The relevance of the findings regarding the influence of dominant terms on system eigenvalues extends to established methodologies such as dynamic phasor modeling, state estimation, and optimal power flow. Dynamic phasor modeling, which approximates the dynamic behavior of power systems using phasor representations, relies on accurate characterization of system eigenvalues to capture transient stability and dynamic response. By understanding the impact of dominant terms on eigenvalues, dynamic phasor models can better simulate system behavior under varying operating conditions, enhancing stability assessment and control design. Similarly, in state estimation, accurate estimation of system states and parameters is crucial for real-time monitoring and control. Knowledge of dominant terms aids in refining state estimation algorithms, improving the accuracy of system state estimates, and enhancing situational awareness. Furthermore, in optimal power flow studies, where the objective is to optimize power system operation while satisfying operational constraints, considering system eigenvalues influenced by dominant terms enables a more precise assessment of system stability limits and helps identify optimal operating points that maximize efficiency and reliability.
The practical implications of these findings are substantial for power grid operators and planners. By utilizing the introduced VNI and the insights gained from the SINDy method, operators can better assess and manage the dynamic behavior of power systems. This knowledge enables more accurate predictions of system-level nonlinearity, helping to anticipate and address potential challenges associated with the transition from conventional generators to IBRs.

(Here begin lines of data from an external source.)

Lemma conclude_core f h a r clk out f' : conclude f h a r clk = Some (out, f') → adds f f' (outcome_entries r).
Proof.
  unfold conclude. destruct r as [s|e|m|]; [| | |done].
  - intros [= _ <-]. assert (from_index (stage_index s) = s) as -> by (by destruct s).
    eapply (adds_trans _ _ _ [] _); [apply record_timeout_failure_adds|apply adds_stats].
  - intros [= _ <-].
    assert (core (outcome_entries (FetchErr e)) = outcome_entries (FetchErr e)) as <- by (by destruct e).
    eapply (adds_trans _ _ _ [] _); [|apply adds_stats].
    case_bool_decide; [apply adds_refl|apply record_peer_failure_adds].
  - destruct (PeerFailureCache.remove _ (MetadataKey h a) _) as [n c]. intros [= _ <-].
    eexists. split; [cbn; by rewrite <-(assoc_L (++))|done].
Qed.

(** The core of a fetch that was not skipped, and of one that was. *)
Definition attempt_entries (z : Z) (l : list stat) (r : fetched) : list stat :=
  Stat "metadata_peer_attempt" :: l ++ StatN "observe_metadata_fetch_duration" z :: outcome_entries r.

Lemma fetch_cores l :
  fetch_finished l →
  (∃ k, core l = [Stat "metadata_peer_failure_cache_hit"; Stat k]
     ∧ (k = "peer_cache_endpoint_hits" ∨ k = "peer_cache_metadata_hits"))
  ∨ ∃ z l' r, fetch_core r l' ∧ r ≠ FetchPanic ∧ core l = attempt_entries z l' r.
Proof.
  intros [f io h a clk elapsed b r f' l' H Hl]. assert (∀ k, adds f f' k → core l' = k) as Hadds.
  { intros k (k' & Hk & <-). rewrite Hl in Hk. by apply app_inv_head in Hk as ->. }
  unfold Metadata.fetch_with_attempt_observer in H.
  destruct (check_cache f (Endpoint a) (clk 0%nat)) as [hit1 f1] eqn:E1. apply check_cache_core in E1.
  destruct hit1; [simplify_eq; left; eauto|].
  destruct (check_cache f1 (MetadataKey h a) (clk 1%nat)) as [hit2 f2] eqn:E2. apply check_cache_core in E2.
  pose proof (adds_trans _ _ _ _ _ E1 E2) as E12. destruct hit2; [simplify_eq; left; eauto|].
  destruct (Metadata.fetch_with_peer _ _ _ _ _ _ _ _ _ _ _ _) as [f3 x] eqn:E3. apply fetch_with_peer_core in E3 as (k & E3 & Hk).
  destruct (conclude _ h a x clk) as [[out f4]|] eqn:E4; [|done]. simpl in H. simplify_eq.
  assert (x ≠ FetchPanic) as Hx by (by intros ->). apply conclude_core in E4. right.
  exists (Z.min (elapsed `div` 1000000) u64_max), k, x. split; [done|]. split; [done|]. apply Hadds.
  eapply (adds_trans _ _ _ [] _ E12), adds_cons; [done|]. by eapply (adds_trans _ _ _ _ _ E3), adds_cons.
Qed.

Lemma abandoned_core l : fetch_dropped l → core l = [Stat "metadata_peer_attempt"].
Proof.
  intros [f io h a clk f' l' H Hl]. assert (∀ k, adds f f' k → core l' = k) as Hadds.
  { intros k (k' & Hk & <-). rewrite Hl in Hk. by apply app_inv_head in Hk as ->. }
  unfold fetch_abandoned in H.
  destruct (check_cache f (Endpoint a) (clk 0%nat)) as [hit1 f1] eqn:E1. apply check_cache_core in E1.
  destruct hit1; [done|].
  destruct (check_cache f1 (MetadataKey h a) (clk 1%nat)) as [hit2 f2] eqn:E2. apply check_cache_core in E2.
  pose proof (adds_trans _ _ _ _ _ E1 E2) as E12. destruct hit2; [done|].
  destruct (Metadata.fetch_with_peer _ _ _ _ _ _ _ _ _ _ _ _) as [f3 x] eqn:E3. apply fetch_with_peer_core in E3 as (k & E3 & Hk).
  assert (k = [] ∧ f3 = f') as [-> ->] by (destruct x; simplify_eq; by destruct Hk || by split).
  apply Hadds. by eapply (adds_trans _ _ _ [] _ E12), adds_cons.
Qed.

End fetches.

(** *** Balance *)

Lemma neutral_unmatched s : neutral s = true → Forall (λ i, matches i s = 0) accounted.
Proof.
  destruct s as [m|m n]; simpl; rewrite bool_decide_eq_true, !elem_of_cons, elem_of_nil.
  - intros [->|[->|[]]]; accounted_item.
  - intros [->|[->|[->|[]]]]; accounted_item.
Qed.

Lemma tally_core l i : i ∈ accounted → tally (core l) i = tally l i.
Proof.
  intros Hi. unfold core. induction l as [|s l IH]; [done|]. rewrite filter_cons. case_decide as E.
  - cbn [tally foldr]. unfold tally in IH. by rewrite IH.
  - rewrite IH. cbn [tally foldr]. apply not_false_is_true in E. apply neutral_unmatched in E.
    rewrite Forall_forall in E. by rewrite E.
Qed.

Lemma tally_app l k i : tally (l ++ k) i = tally l i + tally k i.
Proof. unfold tally. induction l as [|s l IH]; [done|]. simpl. lia. Qed.

Lemma finished_balanced sha1 bdecode utf8 mpc de dm oc l :
  fetch_finished sha1 bdecode utf8 mpc de dm oc l → balanced 0 (tally l).
Proof.
  intros H. apply (balanced_ext _ (tally (core l))); [intros i Hi; by apply tally_core|].
  apply fetch_cores in H as [(k & -> & [->| ->])|(z & l' & r & Hl & Hr & ->)]; [by split|by split|].
  destruct r as [st|e|m|]; [| | |done].
  - destruct Hl as [Hst ->]. destruct st; [done|by split..].
  - destruct e; [destruct Hl as (c & tcp & ->); destruct c, tcp; by split|rewrite Hl; by split..].
  - rewrite Hl. by split.
Qed.

Lemma dropped_balanced sha1 bdecode utf8 mpc de dm oc l :
  fetch_dropped sha1 bdecode utf8 mpc de dm oc l → balanced 1 (tally l).
Proof.
  intros H. apply (balanced_ext _ (tally (core l))); [intros i Hi; by apply tally_core|].
  rewrite (abandoned_core _ _ _ _ _ _ _ _ H). by split.
Qed.

Lemma balanced_concat (P : list stat → Prop) n ls :
  (∀ l, P l → balanced n (tally l)) → Forall P ls → balanced (Z.of_nat (length ls) * n) (tally (concat ls)).
Proof.
  intros HP. induction 1 as [|l ls Hl _ IH]; [by split|]. cbn [concat length].
  apply (balanced_ext _ (λ i, tally l i + tally (concat ls) i)); [intros i _; by rewrite tally_app|].
  replace (Z.of_nat (S (length ls)) * n) with (n + Z.of_nat (length ls) * n) by lia.
  apply balanced_sum; [by apply HP|done].
Qed.

(** *** Calls and counters *)

Definition call_matches (i : item) (c : call) : Z := match c with Recorded s => matches i s | _ => 0 end.
Definition ctally (cs : list call) (i : item) : Z := foldr (λ c n, call_matches i c + n) 0 cs.

Lemma ctally_app cs ds i : ctally (cs ++ ds) i = ctally cs i + ctally ds i.
Proof. unfold ctally. induction cs as [|c cs IH]; [done|]. simpl. lia. Qed.

Lemma ctally_perm cs ds i : cs ≡ₚ ds → ctally cs i = ctally ds i.
Proof. unfold ctally. induction 1; simpl; lia. Qed.

Lemma ctally_recorded l i : ctally (Recorded <$> l) i = tally l i.
Proof. unfold ctally, tally. induction l as [|s l IH]; [done|]. csimpl. by rewrite <-IH. Qed.

Lemma matches_bound i s : 0 ≤ matches i s ≤ 1.
Proof. destruct i, s; simpl; try lia; case_match; lia. Qed.

Lemma ctally_bound cs i : 0 ≤ ctally cs i ≤ Z.of_nat (length cs).
Proof.
  unfold ctally. induction cs as [|c cs IH]; [done|]. cbn [foldr length].
  destruct c as [s| | | | |]; cbn [call_matches]; [pose proof (matches_bound i s)|..]; lia.
Qed.

Lemma times_ctally m cs : times m cs = ctally cs (NoArg m).
Proof.
  unfold times, ctally. induction cs as [|c cs IH]; [done|]. rewrite filter_cons. cbn [foldr].
  case_decide as E.
  - subst c. cbn [length call_matches matches]. rewrite bool_decide_true by done. lia.
  - assert (call_matches (NoArg m) c = 0) as ->; [|lia].
    destruct c as [[m'|m' n]| | | | |]; try done. simpl. rewrite bool_decide_false; [done|]. congruence.
Qed.

Lemma counter_tally lim cs m f :
  Z.of_nat (length cs) ≤ u64_max → (m, f) ∈ counter_methods →
  load (run (with_limits lim) cs) f = ctally cs (NoArg m).
Proof.
  intros Hlen Hin. rewrite (counter_value _ _ m), times_ctally by done. apply Z.mod_small.
  pose proof (ctally_bound cs (NoArg m)). change (2 ^ 64) with (u64_max + 1). lia.
Qed.

Lemma bump_lookup l n i :
  (i < length l)%nat → bump l n !!! i = if n =? Z.of_nat i then u64_wrapping_add (l !!! i) 1 else l !!! i.
Proof.
  intros Hi. unfold bump. destruct (Z.leb_spec 0 n), (Z.eqb_spec n (Z.of_nat i)); try lia; [|].
  - subst n. rewrite Nat2Z.id. destruct (lookup_lt_is_Some_2 l i Hi) as [x Hx].
    rewrite (list_lookup_total_correct _ _ x Hx). apply list_lookup_total_correct. by rewrite list_lookup_alter_eq, Hx.
  - rewrite !list_lookup_total_alt, list_lookup_alter_ne by lia. done.
Qed.

Lemma bump_length l n : length (bump l n) = length l.
Proof. unfold bump. case_match; [apply length_alter|done]. Qed.
(* ===== verification/Crawl.v ===== *)
(** * The crawl actor ([src/crawl_engine.rs])

    The actor that owns the candidate pool, the reservoir of responsive nodes,
    the in-flight [find_node] requests and the budgets, together with the
    engine's entry points.  Channels are bounded queues in the state: the
    engine's [try_send] drops on a full queue, the egress tasks and the
    resolver tasks are events.  The clock readings of one event are a function
    [clk]; [el] gives the measured durations of expiry passes and [rnd] the
    random choices of each request.  Publishing routing snapshots is not part
    of this file. *)

From S2P Require Import Prelude Net Float64 Budget Recent Pool Reservoir Types.
From S2P Require Import Bootstrap Pressure NodeId Krpc.

Local Open Scope Z_scope.

Module CrawlActor.

Definition SCHEDULE_INTERVAL : Duration := from_millis 5.
Definition MAX_POOL_SCAN_PER_SCHEDULE : nat := 256.

Definition recent_probe_capacity (c : ResolvedCrawlConfig) : nat :=
  let ttl := cf_recent_probe_ttl c `div` 1000000000 in
  let query_window := cf_max_find_node_rate_per_sec c * ttl + cf_burst c in
  let destination_window :=
    div_ceil (cf_max_new_destinations_per_minute c * ttl) 60
    + div_ceil (cf_max_new_destinations_per_minute c) 60 in
  let resident_window := destination_window + cf_responsive_capacity c + cf_max_in_flight c in
  let bootstrap_enabled :=
    (0 <? cf_bootstrap_max_nodes_per_round c) && (0 <? cf_low_watermark c) in
  let capacity := if bootstrap_enabled then query_window else Z.min query_window resident_window in
  Z.to_nat (Z.min (Z.max capacity 1) usize_max).

Record PendingKey := mkKey { k_addr : SocketAddr; k_tid : list Z }.
#[global] Instance PendingKey_eq_dec : EqDecision PendingKey.
Proof. solve_decision. Defined.
#[global] Instance PendingKey_countable : Countable PendingKey.
Proof.
  refine (inj_countable' (λ k, (k_addr k, k_tid k)) (λ x, mkKey x.1 x.2) _). by intros [].
Defined.

Inductive ProbePurpose := NewProbe | RevisitProbe | BootstrapProbe.
#[global] Instance ProbePurpose_eq_dec : EqDecision ProbePurpose.
Proof. solve_decision. Defined.

Record PendingRequest := mkPending {
  p_node : NodeTuple;
  purpose : ProbePurpose;
  dispatched_at : Instant;
  deadline : Instant;
  subnet : SubnetKey;
}.

Inductive PriorityEvent :=
  | Response (remote_addr : SocketAddr) (tid : list Z) (response : DhtResponse)
  | SendFailed (key : PendingKey)
  | BootstrapResolved (candidates : list SocketAddr).

Record OutboundRequest := mkOutbound {
  o_key : PendingKey;
  o_node : NodeTuple;
  o_target : list Z;
  o_sender_id : list Z;
}.

(** The counters of [ActorMetrics]; the metrics of an actor are the
    increments since the last flush. *)
Inductive ActorMetric :=
  | MAdmitted | MReplaced | MDuplicate | MAdmissionLimited | MInvalid
  | MQueriesNew | MQueriesRevisit | MQueriesBootstrap
  | MResponses | MTimeouts | MSendFailures | MUnmatched.

Definition record_admission (outcome : AdmissionOutcome) : ActorMetric :=
  match outcome with
  | AdmittedNew => MAdmitted
  | Replaced => MReplaced
  | Duplicate => MDuplicate
  | RateLimited => MAdmissionLimited
  | Invalid => MInvalid
  end.

Definition record_runtime_admission (outcome : AdmissionOutcome) : string * Z :=
  match outcome with
  | AdmittedNew => ("node_admitted", 1)
  | Replaced => ("node_replaced", 1)
  | Duplicate => ("node_dropped_duplicate", 1)
  | RateLimited => ("node_dropped_rate_limited", 1)
  | Invalid => ("node_dropped_invalid", 1)
  end.

(** The random choices of one request: the roll of [choose_target], the
    index of the sparse prefix, a random identifier and the random tail of a
    neighbour identifier. *)
Record Rand := mkRand { walk : Z; prefix : nat; ident : list Z; tail : nat → Z }.

Record CrawlActor := mk {
  config : ResolvedCrawlConfig;
  netmode : NetMode;
  local_id : list Z;
  priority_rx : list PriorityEvent;
  discovery_rx : list NodeTuple;
  egress_v4 : option (list OutboundRequest);
  egress_v6 : option (list OutboundRequest);
  pool : NodePool.NodePool;
  responsive : ResponsiveReservoir.ResponsiveReservoir;
  pending : gmap PendingKey PendingRequest;
  pending_expiry : list (Instant * PendingKey);
  subnet_in_flight : gmap SubnetKey nat;
  query_budget : RateBucket.RateBucket f64;
  destination_budget : RateBucket.RateBucket f64;
  bootstrap_gate : BootstrapGate.BootstrapGate;
  bootstrap_pool : BootstrapSourcePool.BootstrapSourcePool;
  bootstrap_queue : list SocketAddr;
  resolving : nat;
  node_count : nat;
  max_metadata_queue_size : Z;
  next_tid : Z;
  metrics : list ActorMetric;
  runtime_stats : list (string * Z);
}.

(** *** Field updates *)

Definition set_channels (s : CrawlActor) p d : CrawlActor :=
  mk (config s) (netmode s) (local_id s) p d (egress_v4 s) (egress_v6 s) (pool s) (responsive s)
     (pending s) (pending_expiry s) (subnet_in_flight s) (query_budget s) (destination_budget s)
     (bootstrap_gate s) (bootstrap_pool s) (bootstrap_queue s) (resolving s) (node_count s)
     (max_metadata_queue_size s) (next_tid s) (metrics s) (runtime_stats s).
Definition set_egress (s : CrawlActor) x4 x6 : CrawlActor :=
  mk (config s) (netmode s) (local_id s) (priority_rx s) (discovery_rx s) x4 x6 (pool s)
     (responsive s) (pending s) (pending_expiry s) (subnet_in_flight s) (query_budget s)
     (destination_budget s) (bootstrap_gate s) (bootstrap_pool s) (bootstrap_queue s)
     (resolving s) (node_count s) (max_metadata_queue_size s) (next_tid s) (metrics s)
     (runtime_stats s).
Definition set_pool (s : CrawlActor) p : CrawlActor :=
  mk (config s) (netmode s) (local_id s) (priority_rx s) (discovery_rx s) (egress_v4 s)
     (egress_v6 s) p (responsive s) (pending s) (pending_expiry s) (subnet_in_flight s)
     (query_budget s) (destination_budget s) (bootstrap_gate s) (bootstrap_pool s)
     (bootstrap_queue s) (resolving s) (node_count s) (max_metadata_queue_size s) (next_tid s)
     (metrics s) (runtime_stats s).
Definition set_responsive (s : CrawlActor) r : CrawlActor :=
  mk (config s) (netmode s) (local_id s) (priority_rx s) (discovery_rx s) (egress_v4 s)
     (egress_v6 s) (pool s) r (pending s) (pending_expiry s) (subnet_in_flight s) (query_budget s)
     (destination_budget s) (bootstrap_gate s) (bootstrap_pool s) (bootstrap_queue s)
     (resolving s) (node_count s) (max_metadata_queue_size s) (next_tid s) (metrics s)
     (runtime_stats s).
Definition set_flight (s : CrawlActor) p e n t : CrawlActor :=
  mk (config s) (netmode s) (local_id s) (priority_rx s) (discovery_rx s) (egress_v4 s)
     (egress_v6 s) (pool s) (responsive s) p e n (query_budget s) (destination_budget s)
     (bootstrap_gate s) (bootstrap_pool s) (bootstrap_queue s) (resolving s) (node_count s)
     (max_metadata_queue_size s) t (metrics s) (runtime_stats s).
Definition set_budgets (s : CrawlActor) q d : CrawlActor :=
  mk (config s) (netmode s) (local_id s) (priority_rx s) (discovery_rx s) (egress_v4 s)
     (egress_v6 s) (pool s) (responsive s) (pending s) (pending_expiry s) (subnet_in_flight s) q d
     (bootstrap_gate s) (bootstrap_pool s) (bootstrap_queue s) (resolving s) (node_count s)
     (max_metadata_queue_size s) (next_tid s) (metrics s) (runtime_stats s).
Definition set_bootstrap (s : CrawlActor) g p q n : CrawlActor :=
  mk (config s) (netmode s) (local_id s) (priority_rx s) (discovery_rx s) (egress_v4 s)
     (egress_v6 s) (pool s) (responsive s) (pending s) (pending_expiry s) (subnet_in_flight s)
     (query_budget s) (destination_budget s) g p q n (node_count s) (max_metadata_queue_size s)
     (next_tid s) (metrics s) (runtime_stats s).
Definition set_node_count (s : CrawlActor) n : CrawlActor :=
  mk (config s) (netmode s) (local_id s) (priority_rx s) (discovery_rx s) (egress_v4 s)
     (egress_v6 s) (pool s) (responsive s) (pending s) (pending_expiry s) (subnet_in_flight s)
     (query_budget s) (destination_budget s) (bootstrap_gate s) (bootstrap_pool s)
     (bootstrap_queue s) (resolving s) n (max_metadata_queue_size s) (next_tid s) (metrics s)
     (runtime_stats s).
Definition note (s : CrawlActor) ms st : CrawlActor :=
  mk (config s) (netmode s) (local_id s) (priority_rx s) (discovery_rx s) (egress_v4 s)
     (egress_v6 s) (pool s) (responsive s) (pending s) (pending_expiry s) (subnet_in_flight s)
     (query_budget s) (destination_budget s) (bootstrap_gate s) (bootstrap_pool s)
     (bootstrap_queue s) (resolving s) (node_count s) (max_metadata_queue_size s) (next_tid s)
     (metrics s ++ ms) (runtime_stats s ++ st).
Definition clear_metrics (s : CrawlActor)  : CrawlActor :=
  mk (config s) (netmode s) (local_id s) (priority_rx s) (discovery_rx s) (egress_v4 s)
     (egress_v6 s) (pool s) (responsive s) (pending s) (pending_expiry s) (subnet_in_flight s)
     (query_budget s) (destination_budget s) (bootstrap_gate s) (bootstrap_pool s)
     (bootstrap_queue s) (resolving s) (node_count s) (max_metadata_queue_size s) (next_tid s) []
     (runtime_stats s).


(** ** Start *)

Definition new (config : ResolvedCrawlConfig) (netmode : NetMode) (local_id : list Z)
    (has_v4 has_v6 : bool) (max_queue : Z) (now : Instant) : CrawlActor :=
  let destination_burst := Z.max (div_ceil (cf_max_new_destinations_per_minute config) 60) 1 in
  {| config := config; netmode := netmode; local_id := local_id;
     priority_rx := []; discovery_rx := [];
     egress_v4 := if has_v4 then Some [] else None;
     egress_v6 := if has_v6 then Some [] else None;
     pool := NodePool.new (Z.to_nat (cf_pool_capacity config)) (cf_max_replacements_per_minute config)
               (cf_recent_probe_ttl config) (recent_probe_capacity config) now;
     responsive := ResponsiveReservoir.new (Z.to_nat (cf_responsive_capacity config))
                     (cf_responsive_ttl config) (cf_revisit_interval config);
     pending := ∅; pending_expiry := []; subnet_in_flight := ∅;
     query_budget := RateBucket.per_second (cf_max_find_node_rate_per_sec config) (cf_burst config) false now;
     destination_budget :=
       RateBucket.per_minute (cf_max_new_destinations_per_minute config) destination_burst false now;
     bootstrap_gate := BootstrapGate.new;
     bootstrap_pool := BootstrapSourcePool.new (cf_bootstrap_nodes config)
                         (cf_bootstrap_backoff_base config) (cf_bootstrap_backoff_max config);
     bootstrap_queue := []; resolving := 0; node_count := 0;
     max_metadata_queue_size := max_queue; next_tid := 1; metrics := []; runtime_stats := [] |}.

(** ** Engine entry points: [try_send] on the bounded channels *)

Definition route_discovered (s : CrawlActor) (n : NodeTuple) : CrawlActor :=
  let room := Z.of_nat (length (discovery_rx s)) <? cf_discovery_event_channel_capacity (config s) in
  let s := if room then set_channels s (priority_rx s) (discovery_rx s ++ [n]) else s in
  let s := note s [] [("set_crawl_discovery_queue_depth", Z.of_nat (length (discovery_rx s)))] in
  if room then s else note s [] [("crawl_event_dropped_discovered", 1)].

Definition send_priority (s : CrawlActor) (ev : PriorityEvent) : bool * CrawlActor :=
  let room := Z.of_nat (length (priority_rx s)) <? cf_priority_event_channel_capacity (config s) in
  let s := if room then set_channels s (priority_rx s ++ [ev]) (discovery_rx s) else s in
  (room, note s [] [("set_crawl_priority_queue_depth", Z.of_nat (length (priority_rx s)))]).

Definition route_response (s : CrawlActor) (a : SocketAddr) (tid : list Z) (r : DhtResponse) : CrawlActor :=
  let '(ok, s) := send_priority s (Response a tid r) in
  if ok : bool then s else note s [] [("crawl_event_dropped_response", 1)].

(** One turn of an egress task: the head of its queue is sent or fails. *)
Definition egress_turn (s : CrawlActor) (ipv6 sent : bool) : CrawlActor :=
  match (if ipv6 then egress_v6 s else egress_v4 s) with
  | Some (r :: q) =>
      let s := if ipv6 then set_egress s (egress_v4 s) (Some q) else set_egress s (Some q) (egress_v6 s) in
      let bytes := encode_find_node_query [] (k_tid (o_key r)) (o_target r) (o_sender_id r) in
      if sent then note s [] [("udp_sent", Z.of_nat (length bytes))]
      else (send_priority s (SendFailed (o_key r))).2
  | _ => s
  end.

(** A resolver task hands in what it resolved. *)
Definition resolver_done (s : CrawlActor) (resolved : list SocketAddr) : CrawlActor :=
  match resolving s with
  | 0%nat => s
  | S n =>
      let s := set_bootstrap s (bootstrap_gate s) (bootstrap_pool s) (bootstrap_queue s) n in
      (send_priority s (BootstrapResolved resolved)).2
  end.

(** ** In-flight requests *)

Definition subnet_count (s : CrawlActor) (k : SubnetKey) : nat := default 0%nat (subnet_in_flight s !! k).

Definition release_pending (s : CrawlActor) (p : PendingRequest) : CrawlActor :=
  let counts :=
    match subnet_in_flight s !! subnet p with
    | Some count =>
        if bool_decide (count - 1 = 0)%nat then delete (subnet p) (subnet_in_flight s)
        else <[subnet p := (count - 1)%nat]> (subnet_in_flight s)
    | None => subnet_in_flight s
    end in
  note (set_flight s (pending s) (pending_expiry s) counts (next_tid s)) []
    [("set_find_node_in_flight", Z.of_nat (size (pending s)))].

Additionally, the ability to quantify nonlinear-to-linear relationships through the proposed index offers a practical tool for optimizing grid performance. Grid operators can use this information to fine-tune control strategies, improve grid stability, and enhance operational efficiency. The departure from traditional modeling approaches, especially with the introduction of higher-order polynomial function libraries for IBR integration, reflects a forward-looking perspective that aligns with the evolving landscape of renewable energy. This shift provides practical solutions for building resilient and efficient grids capable of accommodating the increasing penetration of renewable energy sources.
The complexities of modern power systems demand ongoing research and development to refine our tools and approaches. Future investigations could further enhance our ability to detect and identify sources of oscillations in real-time, a crucial step towards ensuring the stability and reliability of our power grids.